> _TASK INSTRUCTIONS_
In the records below, find every line that contains "HasTile" and list it.

> _Saved data entries_
Section computes.
Context {C A D HS N P V : Type} `{EqDecision D} `{!DeviceListApi D, !HloShardingApi HS}.
Context `{!CompiledTask (SpmdModule C A HS)}.
Abbreviation Buffer := (MultiMeshPjRtBuffer HS N).
Abbreviation Store := (Store D HS).
Abbreviation Operation := (MpmdOperation C A D HS).
Abbreviation Context_ := (ZukuExecuteContextImpl C A D HS P).
Implicit Types (ctx : Context_) (exe : MultiMeshPjRtExecutable C A D HS).
Context (Event : nat -> gset nat) (ControlEvent : nat -> option nat).
Context (HasTile : Z -> bool) (Contains : D -> Z -> bool).
Context (buffer_shard : N -> Device -> Result (Shard P)).
Context (MakePartitionedShape : Shape -> HS -> Shape) (has_layout : Shape -> bool) (default_shape : ShardedShape D).
Context (task_sem : C -> list V -> option (list V)) (scalar_sem : Z -> V) (shard_sem : Shard P -> V).
Abbreviation run := (run (A := A) (D := D) (HS := HS) task_sem scalar_sem shard_sem).
Abbreviation ExecuteSchedule :=
  (ExecuteSchedule Event ControlEvent HasTile Contains buffer_shard MakePartitionedShape has_layout default_shape).

(** ** The returned buffers *)

Definition returns_root (roots : RootState C A D HS P) (d : nat) (k : nat) (row : list Buffer) : Prop :=
  exists b h rrow, row !! k = Some b /\ data_ b = inl h /\ root_stores roots !! d = Some rrow /\ rrow !! k = Some h.

Lemma make_output_spec exe (roots : RootState C A D HS P) out sh (results results' : list (list Buffer)) comp :
  make_output has_layout exe roots out sh results comp = OK results' ->
  0 <= comp /\ exists row b h rrow, results !! Z.to_nat comp = Some row /\
    results' = <[Z.to_nat comp := row ++ [b]]> results /\ data_ b = inl h /\
    root_stores roots !! Z.to_nat comp = Some rrow /\ vec_at rrow out = OK h.
Proof.
  unfold make_output. intros (rrow & [Hc Hrrow]%vec_at_lookup & Hrun)%Result_bind_OK.
  apply Result_bind_OK in Hrun as (h & Hh & Hrun). apply Result_bind_OK in Hrun as (shapes & _ & Hrun).
  apply Result_bind_OK in Hrun as (names & _ & Hrun). apply Result_bind_OK in Hrun as (dev & _ & Hrun).
  destruct shapes as [[gs ls]|]; [|done]. destruct (negb (has_layout ls)); [done|]. destruct (negb _); [done|].
  apply Result_bind_OK in Hrun as (row & [_ Hrow]%vec_at_lookup & [_ ->]%vec_set_inv).
  split; [done|]. exists row. do 2 eexists. exists rrow. split_and!; [done|done|done|done|exact Hh].
Qed.
(* ===== verification/PjrtSamples.v ===== *)
(** * Executions of sample schedules (mm_pjrt_executable.cc)

    A schedule of a task and a reshard, one root of which is the alias of a parameter;
    the order of the arguments on the fast path; and stores on the processor of another
    device. *)
From S2P Require Import Prelude Hlo Sharding ShardingIndex TaskScheduler TaskSchedulerFacts TaskExecution ZukuContext PjrtExecutable HloExecutor PjrtRun PjrtIssue PjrtStores PjrtComputes.
Local Open Scope Z_scope.

Module Execution.
Definition shape : Shape := MkShape F32 [8].
Definition devices : Slice.t := Slice.mk 0 2.
Definition sharded : ShardedShape Slice.t := MkSharded Z_F32 [] devices.
Definition store_ (t : StoreType) (i : Z) (sc : bool) : Store Slice.t OpSharding :=
  MkStore t i "s" sc (if sc then None else Some sharded) no_sharding shape.

(** The second output of the task is the alias of its first input. *)
#[global] Instance compiled : CompiledTask (SpmdModule nat unit OpSharding) := {
  CompilerOutputAlias _ o := if o =? 1 then Some 0 else None;
  Concurrent _ := false;
  CompiledLocally _ := true;
  TempRequired _ := OK 100;
  SpmdRootShape _ := TupleShape [shape; shape];
}.
Definition module_ : SpmdModule nat unit OpSharding := MkModule 0%nat false None () None 2.
Definition task : MpmdOperation nat unit Slice.t OpSharding :=
  SpmdHloModuleTask module_ devices [store_ PARAM 0 false; store_ TEMP (-1) true]
    [store_ TEMP 0 false; store_ ROOT 1 false] [MkScalar 7 1] false.
Definition reshard : MpmdOperation nat unit Slice.t OpSharding := Reshard (store_ TEMP 0 false) (store_ ROOT 0 false).
Definition schedule : list (MpmdOperation nat unit Slice.t OpSharding) := [task; reshard].

Definition exe (local_devices : list Device) : MultiMeshPjRtExecutable nat unit Slice.t OpSharding :=
  MkExecutable "sample" schedule [store_ TEMP 0 false] 0 2 local_devices (TupleShape [shape; shape]) None None None [] [].
Definition argument (local : Z) (value : Z) : MultiMeshPjRtBuffer OpSharding Z :=
  MkBuffer (inr value) None shape shape (local, local) None.

(** Every command triggers its own event; all tiles are there. *)
Definition Event (n : nat) : gset nat := {[n]}.
Definition buffer_shard (value : Z) (d : Device) : Result (Shard Z) := OK (MkShard value d.1 8).
Abbreviation execute e args procs :=
  (ExecuteSchedule Event Some (fun _ => true) (fun d z => bool_decide (Slice.start d <= z < Slice.start d + Slice.size d))
    buffer_shard (fun shape _ => shape) (fun _ => true) sharded e true true args 0 (new_context procs)).
Definition two_devices : list Device := [(0, 0); (1, 1)].
Definition arguments : list (list (MultiMeshPjRtBuffer OpSharding Z)) := [[argument 0 100]; [argument 1 100]].

(** The task adds the scalar, and doubles. *)
Definition task_sem (_ : nat) (args : list Z) : option (list Z) :=
  match args with [a; b] => Some [a + b; 2 * a] | _ => None end.
Definition mem0 : gmap (StoreType * Z) Z := {[ (PARAM, 0) := 100 ]}.

Definition mem1 : gmap (StoreType * Z) Z :=
  <[(ROOT, 0) := 107]> (<[(ROOT, 1) := 200]> (<[(TEMP, 0) := 107]> mem0)).
Lemma sample_exec : exec task_sem (fun z => z) mem0 schedule = Some mem1.
Proof. by vm_compute. Qed.
Lemma sample_root : mem1 !! (ROOT, 1) = Some 200.
Proof. by vm_compute. Qed.
Lemma sample_values k v : mem0 !! k = Some v -> exists i b, k = (PARAM, Z.of_nat i) /\ [argument 1 100] !! i = Some b /\
  argument_value buffer_shard shard_data ∅ b v.
Proof.
  unfold mem0. intros [<- <-]%lookup_singleton_Some. exists 0%nat, (argument 1 100).
  split; [done|]. split; [done|]. by intros shard [= <-].
Qed.

Lemma executes : exists results exe' ctx', execute (exe two_devices) arguments 2 = OK (results, exe', ctx').
Proof.
  destruct (execute (exe two_devices) arguments 2) as [[[r e] c]| |] eqn:Hr; [by exists r, e, c|exfalso..];
    (assert (match execute (exe two_devices) arguments 2 with OK _ => true | _ => false end = true) as Hok by (by vm_compute));
    rewrite Hr in Hok; discriminate Hok.
Qed.

Lemma sample_devices : devices_ok (exe two_devices) arguments.
Proof.
  split; [apply (bool_decide_unpack _); by vm_compute|done|].
  intros [|[|e]] row q h Hrow Hdev; [| |done]; injection Hrow as <-; vm_compute in Hdev; injection Hdev as <- <-;
    (constructor; [|constructor]); by intros n [= <-].
Qed.

Lemma sample_arguments : arguments_ok (C := nat) (A := unit) (D := Slice.t) (P := Z) (new_context 2) [argument 1 100].
Proof.
  split.
  - intros [|i] b h a Hb Hd; [|done]. by injection Hb as <-.
  - intros [|i] j b bj h hj a Hb Hbj Hd; [|done]. by injection Hb as <-.
Qed.

Lemma sample_operations : Forall operation_ok schedule.
Proof.
  repeat constructor; cbn; try lia; done.
Qed.

Lemma sample_alias i q : may_alias schedule i q -> i = 1 /\ q = 0.
Proof.
  intros (m & devs & inputs & outputs & scalars & lp & l & s & Hin & Hl & Hk & Ha).
  apply elem_of_cons in Hin as [[= -> -> -> -> -> ->]|Hin]; [|by apply list_elem_of_singleton in Hin].
  destruct l as [|[|l]]; [by injection Hl as <-| |done]. injection Hl as <-. injection Hk as <-.
  vm_compute in Ha. by injection Ha as <-.
Qed.

Lemma sample_aliases : aliases_ok schedule.
Proof.
  split.
  - intros i q l1 op l2 [-> ->]%sample_alias Heq Hw op' Hop'. destruct l1 as [|x [|y l1]]; cbn in Heq.
    + injection Heq as <- <-. apply list_elem_of_singleton in Hop' as ->. cbn.
      by intros H%list_elem_of_singleton.
    + injection Heq as _ <- _. cbn in Hw. by apply list_elem_of_singleton in Hw.
    + by destruct l1.
  - by intros i j q [-> ->]%sample_alias [-> _]%sample_alias.
Qed.
End Execution.

(** The second device: the first root is 107, the second one is 200. *)
Lemma Execute_runs_schedule_witness :
  exists results exe' ctx' heap row b h a,
    Execution.execute (Execution.exe Execution.two_devices) Execution.arguments 2 = OK (results, exe', ctx') /\
    run (D := Slice.t) Execution.task_sem (fun z => z) shard_data 1 ∅ (commands ctx') = Some heap /\
    results !! 1%nat = Some row /\ row !! 1%nat = Some b /\ data_ b = inl h /\ impl h = Some a /\ heap !! a = Some 200.
Proof.
  destruct Execution.executes as (results & exe' & ctx' & Hrun).
  destruct (Execute_runs_schedule _ _ _ _ _ _ _ _ Execution.task_sem (fun z => z) shard_data
    _ _ _ _ _ _ results exe' ctx' 1 [Execution.argument 1 100] 1 1 Execution.mem0
    Execution.mem1 ∅ Hrun Execution.sample_devices eq_refl eq_refl Execution.sample_arguments (or_introl eq_refl)
    Execution.sample_operations Execution.sample_aliases Execution.sample_values Execution.sample_exec)
    as (new & heap & Hnew & Hheap & Hroots).
  destruct (Hroots 1 200 Execution.sample_root) as (row & b & h & a & H1 & H2 & H3 & H4 & H5).
  exists results, exe', ctx', heap, row, b, h, a. split; [exact Hrun|]. split; [|repeat split; assumption].
  rewrite Hnew. exact Hheap.
Defined.

(** The first argument of the fast path becomes the parameter whose number is the index
    of the task's first input, and not the other way round.  When the inputs of the task
    are the arguments 1, 2 and 0, its parameters should be the second, the third and the
    first argument; they are the third, the first and the second. *)
Theorem fast_path_permutes_backwards (h0 h1 h2 : MultiMeshPjRtBuffer OpSharding Z) :
  let inputs := [Execution.store_ PARAM 1 false; Execution.store_ PARAM 2 false; Execution.store_ PARAM 0 false] in
  permute_arguments inputs [h0; h1; h2] = OK (Some ∘ MultiMesh <$> [h2; h0; h1]) /\
  (fun input => [h0; h1; h2] !! Z.to_nat (store_index input)) <$> inputs = Some <$> [h1; h2; h0].
Proof. done. Qed.

Definition on_processor_0 (ctx : ZukuExecuteContextImpl nat unit Slice.t OpSharding Z) (h : StoreHandle) : bool :=
  match impl h with
  | Some a => match impls ctx !! a with Some i => bool_decide (array_processor i = 0) | None => false end
  | None => false
  end.

(** An execution on the last two of four devices: the new stores of the first of them, the
    root 0 and the temporary, are made on the processor 0, which is none of the two. *)
Theorem stores_on_wrong_processor :
  exists results exe' ctx' row b h,
    Execution.execute (Execution.exe [(2, 2); (3, 3)])
      [[Execution.argument 2 100]; [Execution.argument 3 100]] 4 = OK (results, exe', ctx') /\
    results !! 0%nat = Some row /\ row !! 0%nat = Some b /\ device_ b = (2, 2) /\ data_ b = inl h /\
    on_processor_0 ctx' h = true /\
    match cached_temporary_stores_ exe' with (h' :: _) :: _ => on_processor_0 ctx' h' = true | _ => False end.
Proof.
  assert (match Execution.execute (Execution.exe [(2, 2); (3, 3)])
      [[Execution.argument 2 100]; [Execution.argument 3 100]] 4 with
    | OK (results, exe', ctx') => match results !! 0%nat with
      | Some row => match row !! 0%nat with
        | Some b => match data_ b, cached_temporary_stores_ exe' with
          | inl h, (h' :: _) :: _ => bool_decide (device_ b = (2, 2)) && on_processor_0 ctx' h && on_processor_0 ctx' h'
          | _, _ => false end
        | None => false end
      | None => false end
    | _ => false end = true) as Hok by (by vm_compute).
  destruct (Execution.execute _ _ _) as [[[results exe'] ctx']| |]; [|discriminate Hok..].
  destruct (results !! 0%nat) as [row|] eqn:H1; [|discriminate Hok].
  destruct (row !! 0%nat) as [b|] eqn:H2; [|discriminate Hok]. destruct (data_ b) as [h|] eqn:H3; [|discriminate Hok].
  exists results, exe', ctx', row, b, h. split; [done|]. split; [done|]. split; [done|].
  destruct (cached_temporary_stores_ exe') as [|[|h' row'] l]; [discriminate Hok..|].
  apply andb_true_iff in Hok as [[H4%bool_decide_eq_true H5]%andb_true_iff H6]. done.
Qed.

> _SOLUTION TO THIS EXERCISE_
Context (HasTile : Z -> bool) (Contains : D -> Z -> bool).
  (ExecuteSchedule Event ControlEvent HasTile Contains buffer_shard MakePartitionedShape has_layout default_shape).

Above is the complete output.